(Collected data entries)
★ ★ ★ ★ ★ ★ ★

Lemma refill_bucket_inv L0 r k now b :
  bucket_inv L0 r k b -> accrued r (now - L0) < 1 ->
  bucket_inv L0 r k (TokenBucket.refill now b).
Proof.
  intros (Hr & Hpos & Hc1 & Hck & HL & Hacc & Hlo & Hhi) Hnow.
  unfold TokenBucket.refill.
  destruct (leb (now - TokenBucket.lastRefillTime b) 0) eqn:E.
  - repeat split; assumption.
  - jsnum_hyps.
    pose proof (accrued_pos r _ Hpos E) as Hadd.
    pose proof (accrued_split r now (TokenBucket.lastRefillTime b) L0) as Hsplit.
    unfold bucket_inv; simpl. rewrite Hr. fold (accrued r (now - TokenBucket.lastRefillTime b)).
    repeat split; try assumption; try lra.
    + apply Q.min_glb; lra.
    + pose proof (Q.le_min_r (TokenBucket.capacity b)
                    (TokenBucket.tokens b + accrued r (now - TokenBucket.lastRefillTime b))).
      lra.
Qed.

Lemma tryConsume_bucket_inv L0 r k now b :
  bucket_inv L0 r k b -> accrued r (now - L0) < 1 ->
  exists res b',
    TokenBucket.tryConsume now 1 b = (Returns res, b') /\
    match k with
    | O => TokenBucket.allowed res = false /\ bucket_inv L0 r O b'
    | S k' => TokenBucket.allowed res = true /\ bucket_inv L0 r k' b'
    end.
Proof.
  intros Hinv Hnow.
  pose proof (refill_bucket_inv L0 r k now b Hinv Hnow)
    as (Hr & Hpos & Hc1 & Hck & HL & Hacc & Hlo & Hhi).
  destruct Hinv as (_ & _ & Hcap1 & _).
  unfold TokenBucket.tryConsume.
  destruct (leb 1 0) eqn:E0; [jsnum_hyps; lra|].
  destruct (gtb 1 (TokenBucket.capacity b)) eqn:E1; [jsnum_hyps; lra|].
  unfold TokenBucket.consumeStep.
  destruct (geb (TokenBucket.tokens (TokenBucket.refill now b)) 1) eqn:E2; jsnum_hyps.
  - eexists _, _. split; [reflexivity|]. destruct k as [|k'].
    + change (inject_Z (Z.of_nat 0)) with 0 in Hhi. lra.
    + split; [reflexivity|]. pose proof (inject_succ k') as Hs.
      unfold bucket_inv; simpl. repeat split; try assumption; lra.
  - eexists _, _. split; [reflexivity|]. destruct k as [|k'].
    + split; [reflexivity|]. repeat split; assumption.
    + pose proof (inject_succ k') as Hs.
      assert (0 <= inject_Z (Z.of_nat k')).
      { rewrite <- (Zle_Qle 0). lia. }
      lra.
Qed.

Lemma burst_counts L0 r nows : forall k b,
  bucket_inv L0 r k b ->
  (forall now, In now nows -> accrued r (now - L0) < 1) ->
  TokenBucket.count_allowed (fst (TokenBucket.burst 1 nows b))
    = Nat.min (length nows) k /\
  TokenBucket.count_denied (fst (TokenBucket.burst 1 nows b))
    = (length nows - Nat.min (length nows) k)%nat.
Proof.
  induction nows as [|now rest IH]; intros k b Hinv Hwin.
  - split; reflexivity.
  - destruct (tryConsume_bucket_inv L0 r k now b Hinv (Hwin now (or_introl eq_refl)))
      as (res & b' & Hrun & Hk).
    assert (Hrest : forall t, In t rest -> accrued r (t - L0) < 1).
    { intros t Ht. apply Hwin. right. exact Ht. }
    cbn [TokenBucket.burst]. rewrite Hrun.
    destruct (TokenBucket.burst 1 rest b') as [rs b2] eqn:Hb.
    unfold TokenBucket.count_allowed, TokenBucket.count_denied in *.
    cbn [fst List.filter TokenBucket.is_allowed TokenBucket.is_denied].
    destruct k as [|k']; destruct Hk as [Hal Hinv']; rewrite Hal; cbn [negb].
    + destruct (IH O b' Hinv' Hrest) as [IHa IHd]. rewrite Hb in IHa, IHd.
      cbn [fst] in IHa, IHd. cbn [length]. rewrite IHa, IHd. split; lia.
    + destruct (IH k' b' Hinv' Hrest) as [IHa IHd]. rewrite Hb in IHa, IHd.
      cbn [fst] in IHa, IHd. cbn [length]. rewrite IHa, IHd. split; lia.
Qed.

★ ★ ★ ★ ★ ★ ★

*EXERCISE OBJECTIVE*. Among the lines of the data, identify those with the word "tokens". Copy each of them.

*ANSWER BOX*.
                    (TokenBucket.tokens b + accrued r (now - TokenBucket.lastRefillTime b))).
  destruct (geb (TokenBucket.tokens (TokenBucket.refill now b)) 1) eqn:E2; jsnum_hyps.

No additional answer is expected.